In front of you is the frame that makes King’s Parade look like Cambridge in a postcard: William Wilkins’s screen, designed between eighteen twenty-two and eighteen twenty-eight. It is not just decoration. It is a formal street front, with a central gateway and porters’ lodges... little rooms for the college gatekeepers. Across the road, the university’s other great need got stitched, hemmed, and sold.

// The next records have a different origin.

(** * Credit card validator (main.cpp): a shallow embedding and its properties

    The program reads a card number, an expiry date, a holder name and a CVV,
    checks the length of the number, runs the Luhn check, then prints the
    detected network, the CVV status and the expiry status, appends a record
    to card_log.txt and prints a decorative risk score.

    C++ [int] is a 32-bit two's complement integer, modelled as [Z] with the
    wrap-around written out ([wrap32]).  [std::string] is a [list ascii].
    Output streams, the log file and exceptions are threaded through a small
    state-and-exception monad. *)

From Stdlib Require Import ZArith List Ascii String Bool Lia.
Import ListNotations.
Local Open Scope Z_scope.

(** ** Machine integers *)

Module Int.

Definition INT_MIN : Z := - 2 ^ 31.
Definition INT_MAX : Z := 2 ^ 31 - 1.

(** Reduction of a mathematical integer to the value an [int] holds. *)
Definition wrap32 (z : Z) : Z := (z + 2 ^ 31) mod 2 ^ 32 - 2 ^ 31.

Definition in_int (z : Z) : Prop := INT_MIN <= z <= INT_MAX.

Definition add (a b : Z) : Z := wrap32 (a + b).
Definition sub (a b : Z) : Z := wrap32 (a - b).
Definition mul (a b : Z) : Z := wrap32 (a * b).

(** C++ [%] truncates towards zero. *)
Definition rem (a b : Z) : Z := Z.rem a b.

End Int.
Lemma sample_map_range a b c p r lo (vals : list R) v0 n v' r' j :
  shaped a b c p -> (v0 + n <= a)%nat -> (r < b)%nat ->
  (lo + length vals <= c)%nat ->
  sample (map_range (write_row r lo vals) v0 n p) v' r' j
  = if decide ((v0 <= v' < v0 + n)%nat /\ r' = r /\ (lo <= j < lo + length vals)%nat)
    then vals !! (j - lo)%nat
    else sample p v' r' j.
Proof.
  intros [Ha Hp] Hv Hr Hlo. unfold sample.
  rewrite lookup_map_range.
  destruct (decide (v0 <= v' < v0 + n)%nat) as [Hin|Hout];
    [|by rewrite decide_False by tauto].
  destruct (lookup_lt_is_Some_2 p v') as [variant Hvar]; [lia|].
  rewrite Hvar. simpl.
  rewrite Forall_lookup in Hp. destruct (Hp _ _ Hvar) as [Hb Hrows].
  unfold write_row. rewrite list_lookup_alter.
  destruct (decide (r = r')) as [<-|Hne];
    [|by rewrite decide_False by (intros (_ & ? & _); congruence)].
  destruct (lookup_lt_is_Some_2 variant r) as [row Hrow]; [lia|].
  rewrite Hrow. simpl.
  rewrite Forall_lookup in Hrows. specialize (Hrows _ _ Hrow).
  rewrite lookup_write_slice by lia.
  destruct (decide (lo <= j < lo + length vals)%nat).
  - by rewrite decide_True by tauto.
  - by rewrite decide_False by tauto.
Qed.

Lemma time_to_index_frame s time index s1 :
  time_to_index s time = Ok (index, s1) ->
  exists k, s1 = set_warning_counter k s.
Proof.
  unfold time_to_index. intros Hidx. inv_bind Hidx. injection Hidx as _ <-.
  destruct (negb _); [eauto|]. exists (warning_counter s). by destruct s.
Qed.

Lemma index_range_frame s start duration inputtype a b s1 :
  index_range s start duration inputtype = Ok (a, b, s1) ->
  exists k, s1 = set_warning_counter k s.
Proof.
  unfold index_range. destruct (inputtype =? "time")%string; intros Hidx.
  - inv_bind Hidx. destruct a0 as [first s2].
    inv_bind Hidx. destruct a0 as [len s3]. injection Hidx as _ _ <-.
    apply time_to_index_frame in Ha as [k ->].
    apply time_to_index_frame in Ha0 as [k' ->]. by exists k'.
  - inv_bind Hidx. inv_bind Hidx. injection Hidx as _ _ <-.
    exists (warning_counter s). by destruct s.
Qed.

Lemma length_pulse_values s lo len amplitude freq :
  (lo + len <= length (time s))%nat ->
  length (pulse_values s lo len amplitude freq) = len.
Proof.
  intros Hle. unfold pulse_values. destruct freq as [[frequency phase]|].
  - rewrite !length_fmap, length_take, length_drop. lia.
  - apply length_replicate.
Qed.

Lemma lookup_pulse_values s lo len amplitude freq k :
  (lo + len <= length (time s))%nat -> (k < len)%nat ->
  pulse_values s lo len amplitude freq !! k
  = pulse_value s amplitude freq (lo + k).
Proof.
  intros Hle Hk. unfold pulse_values, pulse_value.
  destruct freq as [[frequency phase]|].
  - rewrite !list_lookup_fmap, lookup_take_lt, lookup_drop by done.
    by destruct (time s !! (lo + k)%nat).
  - by apply lookup_replicate_2.
Qed.
(** What [add_pulse] does to a well-shaped object, once the start and the
    duration are converted: it returns, the shapes stay, and exactly the
    addressed samples take the value of the pulse. *)
Lemma add_pulse_spec (s : @t R) numseq start duration channel inputtype
    amplitude freq v0 n r a b s1 :
  wf s ->
  variant_range s numseq = Ok (v0, n) ->
  np_index (7 * length (awg_sources s)) channel = Ok r ->
  index_range s start duration inputtype = Ok (a, b, s1) ->
  exists s',
    add_pulse s numseq start duration channel inputtype amplitude freq = Ok s' /\
    wf s' /\
    num_points s' = num_points s /\
    numseqs s' = numseqs s /\
    awg_sources s' = awg_sources s /\
    time s' = time s /\
    samp_rate s' = samp_rate s /\
    forall v' r' j,
      sample (pulses s') v' r' j
      = if decide ((v0 <= v' < v0 + n)%nat /\ r' = r /\
                   ((pulse_range s start duration inputtype).1 <= j
                    < (pulse_range s start duration inputtype).1
                      + (pulse_range s start duration inputtype).2)%nat)
        then pulse_value s amplitude freq j
        else sample (pulses s) v' r' j.
Proof.
  intros (Htime & Hshape) Hvar Hch Hidx.
  unfold add_pulse, pulse_range. rewrite Hidx. cbn [mbind result_bind].
  apply index_range_frame in Hidx as [k ->].
  cbn [num_points numseqs awg_sources pulses set_warning_counter].
  pose proof (slice_range_le (num_points s) a b) as Hslice.
  destruct (slice_range (num_points s) a b) as [lo len] eqn:Hrange.
  cbn [fst snd] in *.
  set (vals := pulse_values (set_warning_counter k s) lo len amplitude freq).
  assert (length vals = len) as Hvals.
  { apply length_pulse_values. cbn. lia. }
  assert (r < 7 * length (awg_sources s))%nat as Hr.
  { by apply np_index_lt in Hch. }
  assert (v0 + n <= numseqs s)%nat as Hv.
  { destruct numseq as [i|[first last]]; unfold variant_range in Hvar.
    - destruct (np_index (numseqs s) i) as [v|] eqn:Hi; [|done].
      injection Hvar as <- <-. apply np_index_lt in Hi. lia.
    - assert (slice_range (numseqs s) first last = (v0, n)) as Hvar'
        by congruence.
      pose proof (slice_range_le (numseqs s) first last) as Hle.
      rewrite Hvar' in Hle. simpl in Hle. lia. }
  assert (exists p',
    match numseq with
    | inr (first, last) =>
        channel ← np_index (7 * length (awg_sources s)) channel;
        let '(v0, n) := slice_range (numseqs s) first last in
        Ok (set_pulses
              (take v0 (pulses s)
               ++ (write_row channel lo vals <$> take n (drop v0 (pulses s)))
               ++ drop (v0 + n) (pulses s)) (set_warning_counter k s))
    | inl numseq =>
        numseq ← np_index (numseqs s) numseq;
        channel ← np_index (7 * length (awg_sources s)) channel;
        Ok (set_pulses (alter (write_row channel lo vals) numseq (pulses s))
              (set_warning_counter k s))
    end = Ok (set_pulses p' (set_warning_counter k s)) /\
    p' = map_range (write_row r lo vals) v0 n (pulses s)) as (p' & -> & ->).
  { destruct numseq as [i|[first last]]; unfold variant_range in Hvar.
    - destruct (np_index (numseqs s) i) as [v|] eqn:Hi; [|done].
      injection Hvar as <- <-. rewrite Hch. simpl.
      eexists. split; [reflexivity|]. apply alter_map_range.
    - assert (slice_range (numseqs s) first last = (v0, n)) as Hvar'
        by congruence.
      rewrite Hch, Hvar'. simpl.
      eexists. split; reflexivity. }
  eexists. split; [reflexivity|].
  cbn [num_points numseqs awg_sources pulses time samp_rate set_pulses
       set_warning_counter].
  split; [|repeat split; try done].
  - split; [done|]. cbn.
    apply shaped_map_range; [|done].
    intros variant. apply write_row_shape. lia.
  - intros v' r' j.
    rewrite (sample_map_range (numseqs s) (7 * length (awg_sources s))
               (num_points s)) by (done || lia).
    rewrite Hvals.
    destruct (decide _) as [(Hv' & -> & Hj)|]; [|done].
    unfold vals. rewrite lookup_pulse_values by (cbn; lia).
    replace (lo + (j - lo))%nat with j by lia. done.
Qed.

(** The bounds of the write depend on the sample rate alone. *)
Definition index_bounds (rate start duration : R) (inputtype : string)
  : result (Z * Z) :=
  if (inputtype =? "time")%string then
    first ← f_round (f_mul (f_mul rate start) f_micro);
    len ← f_round (f_mul (f_mul rate duration) f_micro);
    Ok (first, first + len)
  else
    first ← f_trunc start;
    stop ← f_trunc (f_add start duration);
    Ok (first, stop).

Lemma time_to_index_rate (s : @t R) time :
  time_to_index s time
  = index ← f_round (f_mul (f_mul (samp_rate s) time) f_micro);
    Ok (index,
        if negb (f_isclose (f_mul (f_mul (samp_rate s) time) f_micro) index)
        then set_warning_counter (warning_counter s + 1) s else s).
Proof. reflexivity. Qed.

Lemma index_range_bounds (s : @t R) start duration inputtype :
  match index_range s start duration inputtype with
  | Ok (a, b, _) => index_bounds (samp_rate s) start duration inputtype = Ok (a, b)
  | Raise e => index_bounds (samp_rate s) start duration inputtype = Raise e
  end.
Proof.
  unfold index_range, index_bounds.
  destruct (inputtype =? "time")%string.
  - rewrite time_to_index_rate.
    destruct (f_round (f_mul (f_mul (samp_rate s) start) f_micro)) as [first|e];
      cbn [mbind result_bind]; [|done].
    rewrite time_to_index_rate.
    assert (samp_rate
              (if negb (f_isclose (f_mul (f_mul (samp_rate s) start) f_micro) first)
               then set_warning_counter (warning_counter s + 1) s else s)
            = samp_rate s) as -> by (by destruct (negb _)).
    by destruct (f_round (f_mul (f_mul (samp_rate s) duration) f_micro))
      as [len|e]; cbn [mbind result_bind].
  - destruct (f_trunc start) as [first|e]; cbn [mbind result_bind]; [|done].
    by destruct (f_trunc (f_add start duration)) as [stop|e];
      cbn [mbind result_bind].
Qed.

Lemma pulse_range_bounds (s : @t R) start duration inputtype :
  pulse_range s start duration inputtype
  = match index_bounds (samp_rate s) start duration inputtype with
    | Ok (a, b) => slice_range (num_points s) a b
    | Raise _ => (0, 0)%nat
    end.
Proof.
  unfold pulse_range.
  pose proof (index_range_bounds s start duration inputtype) as Hb.
  destruct (index_range s start duration inputtype) as [[[a b] s1]|e];
    by rewrite Hb.
Qed.

Lemma pulse_range_frame (s s' : @t R) start duration inputtype :
  samp_rate s' = samp_rate s -> num_points s' = num_points s ->
  pulse_range s' start duration inputtype
  = pulse_range s start duration inputtype.
Proof. intros Hrate Hn. by rewrite !pulse_range_bounds, Hrate, Hn. Qed.

Lemma index_range_Ok_iff (s : @t R) start duration inputtype a b :
  (exists s1, index_range s start duration inputtype = Ok (a, b, s1))
  <-> index_bounds (samp_rate s) start duration inputtype = Ok (a, b).
Proof.
  pose proof (index_range_bounds s start duration inputtype) as Hb.
  destruct (index_range s start duration inputtype) as [[[a' b'] s1]|e];
    rewrite Hb; split.
  - by intros [s1' [= -> -> _]].
  - intros [= -> ->]. eauto.
  - by intros [? ?].
  - done.
Qed.

Lemma index_bounds_time rate start duration :
  returns (index_bounds rate start duration "time") <->
  returns (f_round (f_mul (f_mul rate start) f_micro)) /\
  returns (f_round (f_mul (f_mul rate duration) f_micro)).
Proof.
  unfold index_bounds, returns. rewrite String.eqb_refl.
  destruct (f_round (f_mul (f_mul rate start) f_micro)) as [first|e],
    (f_round (f_mul (f_mul rate duration) f_micro)) as [len|e'];
    cbn [mbind result_bind].
  - split; eauto.
  - split; [by intros [? ?]|]. by intros [_ [? ?]].
  - split; [by intros [? ?]|]. by intros [[? ?] _].
  - split; [by intros [? ?]|]. by intros [[? ?] _].
Qed.

(** A pulse that is converted on [s] is converted on every object with the
    sample rate of [s]. *)
Lemma index_range_rate (s s' : @t R) start duration inputtype a b s1 :
  samp_rate s' = samp_rate s ->
  index_range s start duration inputtype = Ok (a, b, s1) ->
  exists s1', index_range s' start duration inputtype = Ok (a, b, s1').
Proof.
  intros Hrate Hidx.
  pose proof (index_range_bounds s start duration inputtype) as Hb.
  pose proof (index_range_bounds s' start duration inputtype) as Hb'.
  rewrite Hidx in Hb. rewrite Hrate, Hb in Hb'.
  destruct (index_range s' start duration inputtype) as [[[a' b'] s1']|e];
    [|done].
  injection Hb' as <- <-. eauto.
Qed.

Lemma __init___spec numseqs0 duration sources samprate (s : @t R) :
  __init__ numseqs0 duration sources samprate = Ok s ->
  wf s /\ numseqs s = numseqs0 /\ awg_sources s = sources /\
  samp_rate s = samprate /\ flag_channels s = None /\
  pulses s = replicate numseqs0
               (replicate (7 * length sources) (replicate (num_points s) f_zero)).
Proof.
  unfold __init__. intros Hs. inv_bind Hs. rename a into points.
  destruct (points <? 0); [done|].
  assert (s = {| samp_rate := samprate;
                 num_points := Z.to_nat points;
                 time := f_linspace duration (Z.to_nat points)
                         <$> seq 0 (Z.to_nat points);
                 numseqs := numseqs0;
                 awg_sources := sources;
                 pulses := replicate numseqs0
                             (replicate (7 * length sources)
                                (replicate (Z.to_nat points) f_zero));
                 sequencer := None;
                 sequencernames := None;
                 flag_channels := None;
                 warning_counter := 0 |}) as -> by congruence.
  clear Hs. unfold wf, shaped.
  cbn [time num_points numseqs awg_sources pulses samp_rate flag_channels].
  repeat split; try done.
  - by rewrite length_fmap, length_seq.
  - apply length_replicate.
  - apply Forall_replicate. split; [apply length_replicate|].
    apply Forall_replicate, length_replicate.
Qed.

(** ** Marker packing *)

(** The byte of the specification: marker row [k] sets bit [7 - k] when its
    value is positive. *)
Definition marker_byte (markers : list R) : Z :=
  sum_Z (imap (fun k m => if f_pos m then 2 ^ (7 - Z.of_nat k) else 0) markers).

Lemma lookup_pack_step packed bit_offset (marker : list R) j :
  pack_step packed bit_offset marker !! j
  = p ← packed !! j; m ← marker !! j;
    Some (Z.lor p (Z.shiftl (Z.b2z (f_pos m)) (7 - Z.of_nat bit_offset) mod 256)).
Proof. unfold pack_step. apply lookup_zip_with. Qed.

At number twenty-two, Ryder and Amies supplied Cambridge for more than a century and a half. Joseph Ryder founded the business in eighteen sixty-four. Edward William Amies joined him as partner in eighteen ninety-six, and later served as Mayor of Cambridge in nineteen twenty-seven to nineteen twenty-eight. A directory in nineteen thirteen described the firm with admirable thoroughness: tailors, robe makers, hosiers, hatters, shirtmakers, and clerical outfitters... meaning they could dress a don, a student, or a clergyman without breaking stride. Cambridge does love a specialist. For years, robes and scarves were made in workrooms above the shop; only in the nineteen eighties did production move out to a Fenland workshop.
Now cast your eye north to number one Trinity Street, where King’s Parade meets it. William Scarlett was already running a bookshop there in fifteen eighty-one. Daniel and Alexander Macmillan took over in eighteen forty-six. Alexander moved the publishing side to London in eighteen sixty-three, leaving Robert Bowes to carry on. By nineteen oh seven it traded as Bowes and Bowes; since nineteen ninety-two, it has been the Cambridge University Press bookshop.
When you’re ready, walk north up King’s Parade. After about a hundred metres, just where King’s Parade meets Trinity Street, the narrow cobbled alley on your right, beside the Senate House and under the Caius - pronounced Keys - ceremonial gates, is Senate House Passage - the next stop.